Dedik ya, bir felaketin eşiğindeyiz. Hatta içindeyiz. O nedenle "yolları birleştirme" çabalarımızın başdüşmanlarının nerelerde yuvalandığını kolayca görüyoruz. İyi.

İyi de ne yapacağız?

Eğer bu ülkedeki "Cinciçlerin" (hani şu, Jürgen Habermas’ın ve Avrupa-Alman sivil toplumcularının yetiştirerek, ülkesi Yugoslavya’nın köküne kibrit suyu ekmeyi "başarttığı", bir mafya hesaplaşmasında da kurşunlanıp tasfiye edilen meşhur "özgürlükçü Sırp") önünü kesmek istiyorsak, bu toprağın iki büyük diliyle programımızı, neler yapacağımızı, açık bir biçimde anlatmak zorundayız. Bu, ancak bir parti kimliğiyle ve disipliniyle olur. Partisiz hiçbir şey olmaz. Aydınlanmanın üzerinde yükselen devrimci bir partisiz hiçbir şey olmayacağını herhalde Kuzey Afrika’da kolayca derlenip toplanan kalkışmalar bir kez daha göstermiştir. Kemal Okuyan başından beri buna dikkat çekti. O kaderi biz bu gelişkin topraklarda yaşamak zorunda değiliz.

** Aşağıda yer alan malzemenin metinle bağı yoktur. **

(** On a secret without underscores the win test holds exactly when no
    letter is hidden. *)
Lemma win_condition_hidden (g : HangMan) :
  reachable g -> 95%N ∉ answer g ->
  (win_condition g = true <-> forall i, ~ hidden_letter g i).
Proof.
  intros Hr Hno. rewrite win_condition_no_placeholder. split.
  - intros Hout i (c & _ & _ & Hi).
    apply Hout. eapply list_elem_of_lookup_2, Hi.
  - intros Hnone Hin. apply list_elem_of_lookup in Hin.
    destruct Hin as [i Hi]. apply (Hnone i).
    now apply placeholder_hides_letter.
Qed.

(** On a secret without underscores [give_hint] does what the specification
    asks: while a letter is hidden it reveals one hidden letter and nothing
    else, and when none is hidden it refuses and changes nothing. *)
Lemma give_hint_reveals_hidden_letter (rnd : nat) (g : HangMan) :
  reachable g -> 95%N ∉ answer g ->
  ((exists i, hidden_letter g i) ->
   exists (i : nat) (c : N),
     hidden_letter g i /\ answer g !! i = Some c /\ [c] <> underscore /\
     give_hint rnd g = (Returns (msg_hint [c]), after_hint i c g)) /\
  ((forall i, ~ hidden_letter g i) ->
   give_hint rnd g = (Returns msg_no_hint, g)).
Proof.
  intros Hr Hno. destruct (reachable_invariant _ _ _ Hr) as (Hc & _ & _).
  split.
  - intros (i0 & c0 & _ & _ & Hi0).
    assert (Hin : underscore ∈ hint g).
    { eapply list_elem_of_lookup_2, Hi0. }
    destruct (give_hint_reveals rnd g Hc Hin) as (i & c & Hi & Hci & Hrun).
    exists i, c. split; [now apply placeholder_hides_letter|].
    split; [exact Hci|]. split; [|exact Hrun].
    intros [= ->]. apply Hno. eapply list_elem_of_lookup_2, Hci.
  - intros Hnone. apply give_hint_no_placeholder.
    apply win_condition_no_placeholder.
    now apply win_condition_hidden.
Qed.

(** What the next proofs use of the Unicode tables: the underscore is not
    alphabetic, and [str.lower] leaves the characters of a lowercase string
    as they are. *)
Hypothesis underscore_not_alpha : chr_isalpha 95%N = false.
Hypothesis lower_fixed :
  forall (s : pystr) (c : N), c ∈ str_lower s -> str_lower [c] = [c].

(** A game on a secret that contains an underscore is never won. *)
Lemma underscore_secret_never_won (g : HangMan) :
  reachable g -> 95%N ∈ answer g -> win_condition g = false.
Proof.
  intros Hr Hin. apply list_elem_of_lookup in Hin. destruct Hin as [i Hi].
  pose proof (reachable_nonalpha _ _ g Hr i _ Hi underscore_not_alpha)
    as Hshown.
  destruct (win_condition g) eqn:Hwin; [|reflexivity].
  apply win_condition_no_placeholder in Hwin.
  exfalso. apply Hwin. eapply list_elem_of_lookup_2, Hshown.
Qed.

(** C10.  A letter revealed by [give_hint] is not added to
    [guessed_letters].  In every state of a game with a placeholder left, a
    hint reveals the character [c] of one position and leaves
    [guessed_letters] as it was; whenever [c] is a letter, [c] is not among
    the guessed letters, and the guess of [c] right after is not rejected:
    [make_guess] returns, takes the branch of a correct guess ([c] occurs
    in the secret, [wrong_guesses] is unchanged, [consecutive_errors] is 0),
    records [c], and the mask then shows [c] at every position where the
    secret has it. *)
Theorem hint_does_not_record_letter (rnd : nat) (g : HangMan) :
  reachable g -> underscore ∈ hint g ->
  exists (i : nat) (c : N),
    hint g !! i = Some underscore /\ answer g !! i = Some c /\
    give_hint rnd g = (Returns (msg_hint [c]), after_hint i c g) /\
    guessed_letters (after_hint i c g) = guessed_letters g /\
    (chr_isalpha c = true ->
       ([c] ∉ guessed_letters (after_hint i c g)) /\
       exists g2 : HangMan,
         make_guess [c] (after_hint i c g) = (Returns tt, g2) /\
         str_contains (answer g) [c] = true /\
         wrong_guesses g2 = wrong_guesses g /\
         consecutive_errors g2 = 0 /\
         [c] ∈ guessed_letters g2 /\
         (forall j, answer g !! j = Some c -> hint g2 !! j = Some [c])).
Proof.
  intros Hr Hin.
  destruct (reachable_invariant _ _ _ Hr) as (Hc & Hinv & word & Hw).
  destruct (give_hint_reveals rnd g Hc Hin) as (i & c & Hi & Hci & Hrun).
  exists i, c. split; [exact Hi|]. split; [exact Hci|].
  split; [exact Hrun|]. split; [reflexivity|]. intros Ha.
  assert (Hnew : [c] ∉ guessed_letters g).
  { intros Hg. pose proof (Hinv c i Hg Hci) as H. rewrite Hi in H.
    injection H as H. rewrite <- H in Ha. congruence. }
  assert (Hlow : str_lower [c] = [c]).
  { apply (lower_fixed word). rewrite <- Hw.
    eapply list_elem_of_lookup_2, Hci. }
  assert (Hc1 : consistent (after_hint i c g))
    by now apply consistent_after_hint.
  assert (Hocc : str_contains (answer g) [c] = true).
  { apply str_contains_single. eapply list_elem_of_lookup_2, Hci. }
  split; [exact Hnew|]. exists (after_guess c (after_hint i c g)).
  split; [now apply make_guess_accepted|]. split; [exact Hocc|].
  unfold after_guess. cbn [answer after_hint set_consecutive_errors set_hint].
  rewrite Hocc. cbn [wrong_guesses consecutive_errors guessed_letters hint].
  split; [reflexivity|]. split; [reflexivity|].
  split; [apply elem_of_union_l; now apply elem_of_singleton|].
  intros j Hj. now apply lookup_reveal_all_hit.
Qed.

End HiddenLetters.

Lemma give_hint_underscore_z (rnd : nat) :
  give_hint rnd game_underscore_z
  = (Returns (msg_hint (lit "_")), set_consecutive_errors 0 game_underscore_z).
Proof.
  change (set_consecutive_errors 0 game_underscore_z)
    with (after_hint 0 95%N game_underscore_z).
  apply give_hint_at; [left| |reflexivity|reflexivity].
  intros g'. change (filter _ _) with [0%nat].
  unfold random_choice. cbn [length]. now rewrite Nat.mod_1_r.
Qed.

(** C3 at the secrets ["_"] and ["a_"].  After [HangMan("_")] and the wrong
    guess ["z"] no letter is hidden, yet [give_hint] does not refuse: for
    every draw it returns "Hint: the letter '_' is in the word." and sets
    [consecutive_errors] from 1 to 0.  On [HangMan("a_")] the letter of
    position 0 is hidden and position 1 hides nothing, yet the draw 1 picks
    position 1: the hint reveals nothing and the state stays as it was. *)
Theorem hint_picks_shown_underscore :
  (make_guess lower_ascii isalpha_ascii (lit "z") game_underscore).2
  = game_underscore_z /\
  (forall i, ~ hidden_letter isalpha_ascii game_underscore_z i) /\
  (forall rnd : nat,
     give_hint rnd game_underscore_z
     = (Returns (msg_hint (lit "_")),
        set_consecutive_errors 0 game_underscore_z)) /\
  msg_hint (lit "_") <> msg_no_hint /\
  consecutive_errors game_underscore_z = 1 /\
  HangMan_init lower_ascii isalpha_ascii (lit "a_")
  = Returns game_a_underscore /\
  hidden_letter isalpha_ascii game_a_underscore 0 /\
  ~ hidden_letter isalpha_ascii game_a_underscore 1 /\
  give_hint 1 game_a_underscore
  = (Returns (msg_hint (lit "_")), game_a_underscore).
Proof.
  split; [reflexivity|]. split.
  { intros i (c & Hc & Ha & _). destruct i as [|i]; [|discriminate Hc].
    injection Hc as <-. discriminate Ha. }
  split; [exact give_hint_underscore_z|]. split; [discriminate|].
  split; [reflexivity|]. split; [reflexivity|]. split.
  { exists 97%N. repeat split. }
  split; [|reflexivity].
  intros (c & Hc & Ha & _). injection Hc as <-. discriminate Ha.
Qed.

(** C4 at the secret ["_"].  In the new game [HangMan("_")] no letter is
    hidden and the mask shows the whole secret, yet the win test of
    [play_hangman] is false; the lose test is false as well, so the round
    goes on. *)
Theorem win_test_fails_nothing_hidden :
  HangMan_init lower_ascii isalpha_ascii (lit "_") = Returns game_underscore /\
  (forall i, ~ hidden_letter isalpha_ascii game_underscore i) /\
  hint game_underscore = List.map (fun c => [c]) (answer game_underscore) /\
  win_condition game_underscore = false /\
  lose_condition game_underscore = false.
Proof.
  split; [reflexivity|]. split.
  { intros i (c & Hc & Ha & _). destruct i as [|i]; [|discriminate Hc].
    injection Hc as <-. discriminate Ha. }
  repeat split.
Qed.

Lemma hint_does_not_record_letter_witness :
  isalpha_ascii 95%N = false /\
  (forall (s : pystr) (c : N),
     c ∈ lower_ascii s -> lower_ascii [c] = [c]) /\
  reachable lower_ascii isalpha_ascii game_cat /\
  underscore ∈ hint game_cat /\
  exists (i : nat) (c : N),
    hint game_cat !! i = Some underscore /\
    answer game_cat !! i = Some c /\
    give_hint 2 game_cat = (Returns (msg_hint [c]), after_hint i c game_cat) /\
    guessed_letters (after_hint i c game_cat) = guessed_letters game_cat /\
    (isalpha_ascii c = true ->
       ([c] ∉ guessed_letters (after_hint i c game_cat)) /\
       exists g2 : HangMan,
         make_guess lower_ascii isalpha_ascii [c] (after_hint i c game_cat)
         = (Returns tt, g2) /\
         str_contains (answer game_cat) [c] = true /\
         wrong_guesses g2 = wrong_guesses game_cat /\
         consecutive_errors g2 = 0 /\
         [c] ∈ guessed_letters g2 /\
         (forall j, answer game_cat !! j = Some c ->
                    hint g2 !! j = Some [c])).
Proof.
  assert (Hin : underscore ∈ hint game_cat) by (simpl; left).
  split; [reflexivity|]. split; [exact lower_ascii_fixed|].
  split; [exact reachable_game_cat|]. split; [exact Hin|].
  exact (hint_does_not_record_letter lower_ascii isalpha_ascii eq_refl
           lower_ascii_fixed 2 game_cat reachable_game_cat Hin).
Defined.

Onun için 1923’e küfretmek bizim işimiz değil.

İşimiz üzülmek hiç değil. Sonuçta, bu ülkede Uraslardan (veya/yani "Cinciçlerden") kolayca bir ordu kurabilirsiniz eskisi gider yenisi gelir, hatta aslını hiç aratmayan kopyalardan başınızı alamazsınız. Olan, odur. Ama bunlar da büyük parçalanmayı hızlandırmaktan başka bir işe yaramaz. Peki, Türkiye halkı parçalanmaya, kaosa pek mi meraklı? Acaba bir devrimci ortak akıl ("iktidar cephesi") kendisine farklı bir gelecekten söz etmeye başlarsa, gelişmelerin önünde sürüklenmemesi mümkün olamaz mı?

500 bin öfkeli ve bilgili kadınla erkeği bu ülkenin önüne komünist damgasıyla koyabildiğiniz anda, değil sırf bu ülkenin, tüm bölgenin kaderinde bir deprem yaratırsınız. Başarırsak, 13 Haziran’dan itibaren göreceğiz.

Bu yılki 1 Mayıs’ı tek bekleme gerekçemiz, genç arkadaşlarımızın kotardığı ve devrim olduğu günü işleyen film oldu. Sendikacıların 1 Mayıs oyunbazlıklarını, milletvekili olmak için yaptıkları manevraları falan değil, o şaklabanlıkları kırıp parçalayacak sanatsal müdahaleyi bekliyoruz.

Biz, iktidarımızın daha ilk gününde neler yapacağımızı, hangi somut önlemleri alacağımızı bu halkın anlayabileceği bir dille söyleyelim, bakalım görelim tepkisi ne olacak...

Cinciçlerin önünü kesmek zorundayız.

Bu da programatik bir atakla olur. Yani ezber bozmak için falan değil de oynanan oyunu bozmak için müdahale ederek...

Uras-Cinciç ekolü, "ezber bozan" bir emperyalist ilaçtır çünkü, öğrendik.